Jane’s and Bob’s department isn’t the sales department of the company, but they frequently have to use sales skills. To get their department producing efficiently and effectively, they have to sell their ideas to create buy-in.
What’s important about buy-in?
Everyone knows that projects fail or succeed depending on the buy-in from the other stakeholders in the department: employees, team members, and management. But buy-in isn’t about getting everyone to say “Yes!” to your way or idea, but getting everyone to say “Yes!” to an idea or way of doing something.
Getting buy-in from the stakeholders on a project is crucial for its success. Let’s define what buy-in is before we try to create it.
Buy-in is not your idea, your plan, or your way of doing things. It is not “I’m right!” and it’s not your job to convince everyone else that you are, indeed, right. Buy-in is defined as a group of people who say yes to an idea, a plan, a step, a project. It’s the agreement of everyone on one thing (or idea, plan, etc.), not just one person’s particular thing, idea, plan, etc.
We know what buy-in is. Now what?
Jane and Bob need selling skills to create that buy-in, but they’re not scared by that idea. Just like buy-in isn’t about convincing everyone else that you’re right, selling also isn’t about your “rightness” and forcing something down everyone else’s throat. Selling is about getting people to articulate their needs, their points of pain, their values, and what drives them. Knowing this helps you identify how your product or service (in buy-in, the ideas, plan, actions) helps meet the needs, relieve the pain, coincide with the values, and help the customers (stakeholders) in their quests as they drive toward a goal.
How do Jane and Bob sell their ideas?
It’s not by telling their folks their idea and why they should buy in. It’s about asking them questions. Here are some examples of some of the questions Jane and Bob might ask:
1. What do you want to achieve through this project (or idea, plan, action
whatever they’re trying to create buy-in for)?
2. What will happen if this project isn’t completed satisfactorily or on time or finished at all?
3. What do you mean by satisfaction?
If stakeholders aren’t committed or convinced, you will see symptoms of dissatisfaction later: changes in scope, miscommunications, personnel problems, and more.
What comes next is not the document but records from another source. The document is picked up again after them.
(* ===== verification/ElfProofs.v ===== *)
(** * ELF loader: correctness

    A well-formed file is loaded as its headers say. *)

From S2P Require Import Prelude KLib Sched Task TaskProofs Vfs RamFs RamFsProofs VfsProofs Elf.

(** ** Files

    The fields of the headers as bytes of the file. *)

Definition f_magic (f : list Z) : Z := get_le 4 f 0.
Definition f_entry (f : list Z) : Z := get_le 8 f 24.
Definition f_phoff (f : list Z) : Z := get_le 8 f 32.
Definition f_phentsize (f : list Z) : Z := get_le 2 f 54.
Definition f_phnum (f : list Z) : Z := get_le 2 f 56.
Definition ph (f : list Z) (i : Z) : nat := Z.to_nat (f_phoff f + i * f_phentsize f).
Definition ph_type (f : list Z) (i : Z) : Z := get_le 4 f (ph f i).
Definition ph_offset (f : list Z) (i : Z) : Z := get_le 8 f (ph f i + 8).
Definition ph_vaddr (f : list Z) (i : Z) : Z := get_le 8 f (ph f i + 16).
Definition ph_filesz (f : list Z) (i : Z) : Z := get_le 8 f (ph f i + 32).
Definition ph_memsz (f : list Z) (i : Z) : Z := get_le 8 f (ph f i + 40).

Definition loadable (f : list Z) (i : Z) : bool :=
  (ph_type f i =? PT_LOAD) && ctrue (ph_memsz f i) && ctrue (ph_filesz f i).
(** The loadable segments from the [i]th header on. *)
Definition loads_from (f : list Z) (i : Z) : list Z :=
  filter (fun k => loadable f k = true) (seqZ i (f_phnum f - i)).

Record elf_file (f : list Z) : Prop := {
  ef_bytes : bytes f;
  ef_header : (64 <= length f)%nat;
  ef_phdrs : forall i, 0 <= i < f_phnum f -> f_phoff f + i * f_phentsize f + 56 <= Z.of_nat (length f);
  ef_data : forall i, 0 <= i < f_phnum f -> loadable f i = true ->
    ph_offset f i + ph_filesz f i <= Z.of_nat (length f);
}.

(** The file in memory. *)
Definition mem_file (m : memory) (fb : Z) (f : list Z) : Prop :=
  forall k c, f !! k = Some c -> m (fb + Z.of_nat k) = c.

Lemma field_file m fb f n off p :
  mem_file m fb f -> p = fb + Z.of_nat off -> (off + n <= length f)%nat -> field (Z.of_nat n) m p = get_le n f off.
Proof.
  intros Hm -> Hl. unfold field, get_le. f_equal. apply list_eq. intros i. rewrite list_lookup_fmap.
  destruct (decide (i < n)%nat) as [Hi|Hi].
  - rewrite lookup_seqZ_lt, lookup_slice by lia. cbn.
    destruct (lookup_lt_is_Some_2 f (off + i)) as [c Hc]; [lia|]. rewrite Hc. f_equal.
    rewrite <- (Hm _ _ Hc). f_equal. lia.
  - rewrite lookup_seqZ_ge by lia. symmetry. apply lookup_ge_None_2. rewrite length_slice by done. lia.
Qed.

Lemma get_field_range n f off :
  bytes f -> (off + n <= length f)%nat -> 0 <= get_le n f off < 2 ^ (Z.of_nat n * 8).
Proof.
  intros Hb Hl. unfold get_le. replace (Z.of_nat n * 8) with (Z.of_nat (length (slice off n f)) * 8)
    by (by rewrite length_slice).
  apply little_endian_to_Z_bound; [done|]. unfold slice. apply Forall_take, Forall_drop. exact Hb.
Qed.

Section File.
Context (f : list Z) (fb : Z).
Hypothesis Hf : elf_file f.
Hypothesis Hfb : 0 <= fb /\ fb + Z.of_nat (length f) < 2 ^ 64.

Lemma phnum_range : 0 <= f_phnum f < 2 ^ 16.
Proof. destruct Hf as [Hb Hh _ _]. apply (get_field_range 2); [done|lia]. Qed.
Lemma phoff_range : 0 <= f_phoff f.
Proof. destruct Hf as [Hb Hh _ _]. apply (get_field_range 8); [done|lia]. Qed.
Lemma phentsize_range : 0 <= f_phentsize f.
Proof. destruct Hf as [Hb Hh _ _]. apply (get_field_range 2); [done|lia]. Qed.

Lemma ph_in i : 0 <= i < f_phnum f ->
  Z.of_nat (ph f i) = f_phoff f + i * f_phentsize f /\ (ph f i + 56 <= length f)%nat.
Proof.
  intros Hi. pose proof (ef_phdrs f Hf i Hi). pose proof phoff_range. pose proof phentsize_range.
  assert (0 <= i * f_phentsize f) by nia. unfold ph. lia.
Qed.

(** What the loader reads. *)
Lemma read_elf_header m :
  mem_file m fb f -> e_magic m fb = f_magic f /\ e_entry m fb = f_entry f /\ e_phnum m fb = f_phnum f.
Proof.
  intros Hm. pose proof (ef_header f Hf).
  split_and!; [apply (field_file m fb f 4 0)|apply (field_file m fb f 8 24)|apply (field_file m fb f 2 56)];
    (done || lia).
Qed.

Lemma read_phdr m i :
  mem_file m fb f -> 0 <= i < f_phnum f ->
  let p := elf_program m fb i in
  p = fb + Z.of_nat (ph f i) /\ p_type m p = ph_type f i /\ p_offset m p = ph_offset f i /\
  p_vaddr m p = ph_vaddr f i /\ p_filesz m p = ph_filesz f i /\ p_memsz m p = ph_memsz f i.
Proof.
  intros Hm Hi. pose proof (ef_header f Hf). destruct (ph_in i Hi) as [Hp Hl].
  assert (elf_program m fb i = fb + Z.of_nat (ph f i)) as Hpr.
  { unfold elf_program. assert (e_phoff m fb = f_phoff f) as -> by (apply (field_file m fb f 8 32); done || lia).
    assert (e_phentsize m fb = f_phentsize f) as -> by (apply (field_file m fb f 2 54); done || lia).
    rewrite u64_small; lia. }
  cbv zeta. rewrite Hpr. split_and!; [done|apply (field_file m fb f 4)|apply (field_file m fb f 8)..]; done || lia.
Qed.

Lemma loadable_range i : 0 <= i < f_phnum f -> loadable f i = true ->
  0 <= ph_offset f i /\ 0 < ph_filesz f i /\ ph_offset f i + ph_filesz f i <= Z.of_nat (length f).
Proof.
  intros Hi Hl. pose proof (ef_data f Hf i Hi Hl). destruct (ph_in i Hi) as [_ Hin].
  pose proof (get_field_range 8 f (ph f i + 8) (ef_bytes f Hf) ltac:(lia)).
  pose proof (get_field_range 8 f (ph f i + 32) (ef_bytes f Hf) ltac:(lia)).
  unfold loadable, ctrue in Hl. breflect. unfold ph_offset, ph_filesz in *. lia.
Qed.

Lemma read_data m i : mem_file m fb f -> 0 <= i < f_phnum f -> loadable f i = true ->
  elf_program_data m fb i = fb + ph_offset f i.
Proof.
  intros Hm Hi Hl. unfold elf_program_data. destruct (read_phdr m i Hm Hi) as (_ & _ & -> & _).
  pose proof (loadable_range i Hi Hl). rewrite u64_small; lia.
Qed.

Lemma loads_from_step i : 0 <= i < f_phnum f ->
  loads_from f i = (if loadable f i then [i] else []) ++ loads_from f (i + 1).
Proof.
  intros Hi. unfold loads_from. rewrite (seqZ_cons i) by lia. rewrite filter_cons.
  replace (Z.pred (f_phnum f - i)) with (f_phnum f - (i + 1)) by lia. replace (Z.succ i) with (i + 1) by lia.
  destruct (loadable f i); [by rewrite decide_True|by rewrite decide_False].
Qed.
Lemma loads_from_end i : f_phnum f <= i -> loads_from f i = [].
Proof. intros Hi. unfold loads_from. by rewrite seqZ_nil by lia. Qed.

(** The places of the segments: not null, away from the file and from each other. *)
Fixpoint segs_apart (l : list Z) : Prop :=
  match l with
  | [] => True
  | i :: l =>
    ph_vaddr f i <> 0 /\ apart (ph_vaddr f i) (ph_filesz f i) fb (Z.of_nat (length f)) /\
    (forall k, k ∈ l -> apart (ph_vaddr f i) (ph_filesz f i) (ph_vaddr f k) (ph_filesz f k)) /\ segs_apart l
  end.

(** [vmalloc] grants the segments [l], one after the other, their virtual address and size in memory. *)
Fixpoint grants (vmalloc : gset Z -> Z -> Z -> Z) (areas : gset Z) (l : list Z) : Prop :=
  match l with
  | [] => True
  | i :: l => vmalloc areas (ph_vaddr f i) (ph_memsz f i) = ph_vaddr f i /\ grants vmalloc ({[ph_vaddr f i]} ∪ areas) l
  end.
Definition seg_areas (l : list Z) (areas : gset Z) : gset Z := list_to_set (ph_vaddr f <$> l) ∪ areas.

(** The bytes of the segments in the file are in their places, and nothing else changed. *)
Record segs_loaded (l : list Z) (m m' : memory) : Prop := {
  sl_file : mem_file m' fb f;
  sl_data : forall i, i ∈ l ->
    forall j, 0 <= j < ph_filesz f i -> f !! Z.to_nat (ph_offset f i + j) = Some (m' (ph_vaddr f i + j));
  sl_frame : forall q, (forall i, i ∈ l -> ~ (ph_vaddr f i <= q < ph_vaddr f i + ph_filesz f i)) -> m' q = m q;
}.

Lemma load_segments_spec vmalloc fuel : forall i m areas,
  0 <= i <= f_phnum f -> f_phnum f - i < Z.of_nat fuel -> mem_file m fb f ->
  grants vmalloc areas (loads_from f i) -> segs_apart (loads_from f i) ->
  exists m', load_segments vmalloc fuel i m fb areas = Some (m', seg_areas (loads_from f i) areas) /\
    segs_loaded (loads_from f i) m m'.
Proof.
  induction fuel as [|fuel IH]; intros i m areas Hi Hfu Hm Hg Hap; cbn [load_segments].
  { lia. }
  destruct (read_elf_header m Hm) as (_ & _ & ->).
  destruct (Z.ltb_spec i (f_phnum f)) as [Hlt|Hge].
  2:{ rewrite loads_from_end in * by done. exists m. split; [by unfold seg_areas; cbn; rewrite (left_id_L ∅ (∪))|].
      constructor; [done|intros ? []%elem_of_nil|done]. }
  destruct (read_phdr m i Hm ltac:(lia)) as (_ & -> & _ & -> & -> & ->). fold (loadable f i).
  rewrite loads_from_step in Hg, Hap |- * by lia. destruct (loadable f i) eqn:Hl; cbn [app] in *; [|by apply IH; try lia].
  destruct Hap as (Hnz & Hsrc & Hoth & Hap), Hg as [Hva Hg]. rewrite Hva. set (va := ph_vaddr f i) in *.
  rewrite (proj2 (Z.eqb_neq va 0)), (read_data m i) by (done || lia).
  destruct (loadable_range i ltac:(lia) Hl) as (Ho & Hsz & Hin).
  set (m1 := memcpy m va _ _).
  assert (apart va (ph_filesz f i) (fb + ph_offset f i) (ph_filesz f i)) as Hap1 by (unfold apart in *; lia).
  assert (mem_file m1 fb f) as Hm1.
  { intros k c Hk. rewrite <- (Hm k c Hk). pose proof (lookup_lt_Some _ _ _ Hk).
    apply agree_at, memcpy_agree; unfold apart in *; lia. }
  destruct (IH (i + 1) m1 ({[va]} ∪ areas)) as (m' & -> & [S1 S2 S3]); [lia|lia|done..|].
  exists m'. split; [unfold seg_areas; cbn; fold va; f_equal; f_equal; set_solver|]. constructor; [done| |].
  - intros k [->|Hk]%elem_of_cons j Hj; [|by apply S2].
    destruct (lookup_lt_is_Some_2 f (Z.to_nat (ph_offset f i + j))) as [c Hc]; [lia|]. rewrite Hc. f_equal.
    rewrite S3; [|intros k' Hk'; specialize (Hoth k' Hk'); unfold apart in *; lia].
    unfold m1. fold va. rewrite memcpy_dst by done. rewrite <- (Hm _ _ Hc). f_equal. lia.
  - intros q Hq. rewrite S3 by (intros k Hk; apply Hq; by right).
    specialize (Hq i ltac:(left)). apply agree_at, memcpy_agree; unfold apart in *; lia.
Qed.
End File.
Just as in selling a product to someone who isn’t convinced of the need for the product, you run the risk of that person rejecting the product.
Final thoughts from Jane and Bob
Learn to ask questions and listen. Selling is just that mostly listening for needs, for values, for points of pain, for problems, and for solutions. If you listen, you’ll learn a lot more and have a greater chance of success than if you do all the talking. Buy-in is simply another product to sell by asking powerful questions of your stakeholders and listening carefully to their answers.